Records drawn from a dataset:
-.-.-

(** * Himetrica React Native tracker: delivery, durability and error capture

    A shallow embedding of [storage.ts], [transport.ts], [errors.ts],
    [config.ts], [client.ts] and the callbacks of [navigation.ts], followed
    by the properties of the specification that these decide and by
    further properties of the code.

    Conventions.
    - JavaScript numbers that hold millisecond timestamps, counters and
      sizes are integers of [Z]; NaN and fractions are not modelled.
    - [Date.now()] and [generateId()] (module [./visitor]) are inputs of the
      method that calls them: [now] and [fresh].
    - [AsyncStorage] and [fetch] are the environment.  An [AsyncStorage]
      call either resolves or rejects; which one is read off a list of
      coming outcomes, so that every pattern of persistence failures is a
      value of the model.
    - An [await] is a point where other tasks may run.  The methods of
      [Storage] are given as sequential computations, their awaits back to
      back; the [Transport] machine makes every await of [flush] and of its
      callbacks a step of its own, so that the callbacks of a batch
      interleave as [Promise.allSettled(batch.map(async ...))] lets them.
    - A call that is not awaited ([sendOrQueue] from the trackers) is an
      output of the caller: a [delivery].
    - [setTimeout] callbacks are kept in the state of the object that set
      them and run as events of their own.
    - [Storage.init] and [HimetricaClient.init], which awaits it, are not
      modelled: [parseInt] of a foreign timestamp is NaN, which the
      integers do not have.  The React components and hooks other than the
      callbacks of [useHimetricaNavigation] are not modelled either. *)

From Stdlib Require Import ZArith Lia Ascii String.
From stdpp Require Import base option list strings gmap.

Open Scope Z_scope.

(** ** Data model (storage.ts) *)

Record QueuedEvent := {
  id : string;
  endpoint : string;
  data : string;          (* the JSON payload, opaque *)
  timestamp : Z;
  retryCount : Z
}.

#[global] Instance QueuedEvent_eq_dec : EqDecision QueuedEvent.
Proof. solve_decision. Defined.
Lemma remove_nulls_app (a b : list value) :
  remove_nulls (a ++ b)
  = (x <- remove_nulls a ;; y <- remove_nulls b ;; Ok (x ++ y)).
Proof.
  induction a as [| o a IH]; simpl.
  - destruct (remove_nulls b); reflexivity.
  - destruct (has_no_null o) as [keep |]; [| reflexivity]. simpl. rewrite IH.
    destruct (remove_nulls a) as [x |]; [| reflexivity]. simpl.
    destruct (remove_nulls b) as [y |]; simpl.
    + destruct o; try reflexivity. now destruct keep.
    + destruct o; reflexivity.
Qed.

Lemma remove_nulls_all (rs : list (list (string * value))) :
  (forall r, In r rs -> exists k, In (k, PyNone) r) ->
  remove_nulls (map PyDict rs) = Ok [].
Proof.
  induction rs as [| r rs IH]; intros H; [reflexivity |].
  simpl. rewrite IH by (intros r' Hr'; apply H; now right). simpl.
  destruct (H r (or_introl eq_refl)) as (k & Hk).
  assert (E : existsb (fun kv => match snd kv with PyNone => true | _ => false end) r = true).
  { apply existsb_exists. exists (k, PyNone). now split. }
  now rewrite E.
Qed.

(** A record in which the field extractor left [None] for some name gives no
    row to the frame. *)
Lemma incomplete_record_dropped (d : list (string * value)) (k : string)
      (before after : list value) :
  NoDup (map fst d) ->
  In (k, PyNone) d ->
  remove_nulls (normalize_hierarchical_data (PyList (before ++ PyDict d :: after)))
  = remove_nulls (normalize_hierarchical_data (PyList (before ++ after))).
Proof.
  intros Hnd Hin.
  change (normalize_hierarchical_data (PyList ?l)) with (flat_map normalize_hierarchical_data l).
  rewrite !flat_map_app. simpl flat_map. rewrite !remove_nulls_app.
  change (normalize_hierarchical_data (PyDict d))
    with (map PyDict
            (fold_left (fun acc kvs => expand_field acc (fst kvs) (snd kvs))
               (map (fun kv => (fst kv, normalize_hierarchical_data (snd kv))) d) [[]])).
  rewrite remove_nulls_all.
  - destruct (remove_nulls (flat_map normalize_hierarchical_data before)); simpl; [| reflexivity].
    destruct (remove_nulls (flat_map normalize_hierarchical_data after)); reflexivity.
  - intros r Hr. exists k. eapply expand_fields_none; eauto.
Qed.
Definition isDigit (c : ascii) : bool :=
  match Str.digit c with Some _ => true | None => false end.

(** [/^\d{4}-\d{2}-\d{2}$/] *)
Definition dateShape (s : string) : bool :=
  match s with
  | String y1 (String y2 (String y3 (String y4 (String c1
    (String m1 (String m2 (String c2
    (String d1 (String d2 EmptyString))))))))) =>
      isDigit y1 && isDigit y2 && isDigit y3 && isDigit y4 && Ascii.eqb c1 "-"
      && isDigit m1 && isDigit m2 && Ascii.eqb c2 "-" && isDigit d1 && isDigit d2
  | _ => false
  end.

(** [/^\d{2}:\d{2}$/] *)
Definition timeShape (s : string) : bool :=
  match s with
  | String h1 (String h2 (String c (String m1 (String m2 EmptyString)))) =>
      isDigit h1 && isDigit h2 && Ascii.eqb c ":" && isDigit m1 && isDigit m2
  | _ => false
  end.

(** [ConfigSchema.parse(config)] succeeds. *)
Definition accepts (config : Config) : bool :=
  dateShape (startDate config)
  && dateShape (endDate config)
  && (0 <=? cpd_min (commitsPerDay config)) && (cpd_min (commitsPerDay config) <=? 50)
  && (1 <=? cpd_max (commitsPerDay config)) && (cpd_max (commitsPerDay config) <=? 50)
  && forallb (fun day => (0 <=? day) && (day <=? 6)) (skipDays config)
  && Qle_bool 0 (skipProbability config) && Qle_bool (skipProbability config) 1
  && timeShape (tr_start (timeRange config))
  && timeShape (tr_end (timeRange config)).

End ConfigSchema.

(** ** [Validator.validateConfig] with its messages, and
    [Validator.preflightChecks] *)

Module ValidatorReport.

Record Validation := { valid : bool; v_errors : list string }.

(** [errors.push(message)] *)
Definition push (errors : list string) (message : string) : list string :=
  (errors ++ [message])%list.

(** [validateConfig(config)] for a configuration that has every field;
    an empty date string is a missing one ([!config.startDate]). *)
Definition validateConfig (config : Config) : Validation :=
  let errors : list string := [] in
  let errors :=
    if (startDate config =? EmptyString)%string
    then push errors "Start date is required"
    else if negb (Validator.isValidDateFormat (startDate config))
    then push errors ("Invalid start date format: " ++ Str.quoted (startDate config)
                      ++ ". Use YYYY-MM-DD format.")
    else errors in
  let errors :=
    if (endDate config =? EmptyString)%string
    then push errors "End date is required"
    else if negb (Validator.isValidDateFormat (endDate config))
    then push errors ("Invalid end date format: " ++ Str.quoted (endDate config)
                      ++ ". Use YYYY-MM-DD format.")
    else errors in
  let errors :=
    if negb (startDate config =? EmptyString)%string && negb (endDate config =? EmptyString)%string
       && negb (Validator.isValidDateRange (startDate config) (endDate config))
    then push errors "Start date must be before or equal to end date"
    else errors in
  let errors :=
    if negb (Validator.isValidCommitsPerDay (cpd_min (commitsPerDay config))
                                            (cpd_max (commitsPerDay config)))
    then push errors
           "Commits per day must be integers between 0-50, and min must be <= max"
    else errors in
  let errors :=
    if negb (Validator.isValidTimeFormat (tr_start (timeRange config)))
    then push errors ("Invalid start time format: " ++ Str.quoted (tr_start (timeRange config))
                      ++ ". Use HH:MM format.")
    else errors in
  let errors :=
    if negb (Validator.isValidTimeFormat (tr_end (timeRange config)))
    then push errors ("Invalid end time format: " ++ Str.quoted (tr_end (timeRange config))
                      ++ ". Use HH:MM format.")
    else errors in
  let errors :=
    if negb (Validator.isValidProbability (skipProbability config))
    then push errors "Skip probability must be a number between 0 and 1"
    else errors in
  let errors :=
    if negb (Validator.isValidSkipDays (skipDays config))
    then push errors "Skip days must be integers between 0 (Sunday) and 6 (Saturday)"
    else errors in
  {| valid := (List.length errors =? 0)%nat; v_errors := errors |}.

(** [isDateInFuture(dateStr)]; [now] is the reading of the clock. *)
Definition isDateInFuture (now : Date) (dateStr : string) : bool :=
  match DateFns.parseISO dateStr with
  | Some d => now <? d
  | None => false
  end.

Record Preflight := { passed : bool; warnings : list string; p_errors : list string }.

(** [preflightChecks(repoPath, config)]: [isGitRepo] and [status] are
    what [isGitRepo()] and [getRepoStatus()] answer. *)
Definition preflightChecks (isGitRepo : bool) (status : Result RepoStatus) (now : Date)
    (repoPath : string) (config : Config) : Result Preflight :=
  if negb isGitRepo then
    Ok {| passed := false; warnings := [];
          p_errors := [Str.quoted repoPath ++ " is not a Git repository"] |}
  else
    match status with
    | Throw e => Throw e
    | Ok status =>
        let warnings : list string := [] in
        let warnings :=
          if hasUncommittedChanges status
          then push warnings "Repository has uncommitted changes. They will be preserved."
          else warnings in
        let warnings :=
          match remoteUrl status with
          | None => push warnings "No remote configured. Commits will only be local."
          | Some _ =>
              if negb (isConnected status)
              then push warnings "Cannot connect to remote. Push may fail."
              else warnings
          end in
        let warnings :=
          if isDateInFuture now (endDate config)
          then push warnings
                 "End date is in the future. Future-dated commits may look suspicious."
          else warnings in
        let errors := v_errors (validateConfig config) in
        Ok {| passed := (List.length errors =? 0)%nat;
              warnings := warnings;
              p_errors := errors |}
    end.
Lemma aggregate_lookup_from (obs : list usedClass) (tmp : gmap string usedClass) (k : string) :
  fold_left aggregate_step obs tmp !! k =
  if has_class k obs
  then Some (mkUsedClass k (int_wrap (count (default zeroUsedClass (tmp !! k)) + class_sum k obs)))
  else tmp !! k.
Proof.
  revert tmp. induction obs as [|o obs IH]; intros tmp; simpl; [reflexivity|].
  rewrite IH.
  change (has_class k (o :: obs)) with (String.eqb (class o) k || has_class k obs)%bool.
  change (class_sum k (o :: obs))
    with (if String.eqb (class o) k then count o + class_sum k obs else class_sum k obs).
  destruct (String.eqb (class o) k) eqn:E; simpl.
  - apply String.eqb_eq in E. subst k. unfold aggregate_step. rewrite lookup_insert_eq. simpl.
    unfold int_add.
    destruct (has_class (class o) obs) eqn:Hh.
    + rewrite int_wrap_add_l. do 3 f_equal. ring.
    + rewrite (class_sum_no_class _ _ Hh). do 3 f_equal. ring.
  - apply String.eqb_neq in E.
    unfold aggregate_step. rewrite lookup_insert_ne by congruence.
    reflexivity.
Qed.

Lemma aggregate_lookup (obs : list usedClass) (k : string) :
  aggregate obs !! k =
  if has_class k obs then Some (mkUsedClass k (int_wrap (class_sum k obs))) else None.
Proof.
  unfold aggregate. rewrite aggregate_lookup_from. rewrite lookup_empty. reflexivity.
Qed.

-.-.-

Above are the entries; copy out every line among them that contains the word "ConfigSchema".

(** [ConfigSchema.parse(config)] succeeds. *)
End ConfigSchema.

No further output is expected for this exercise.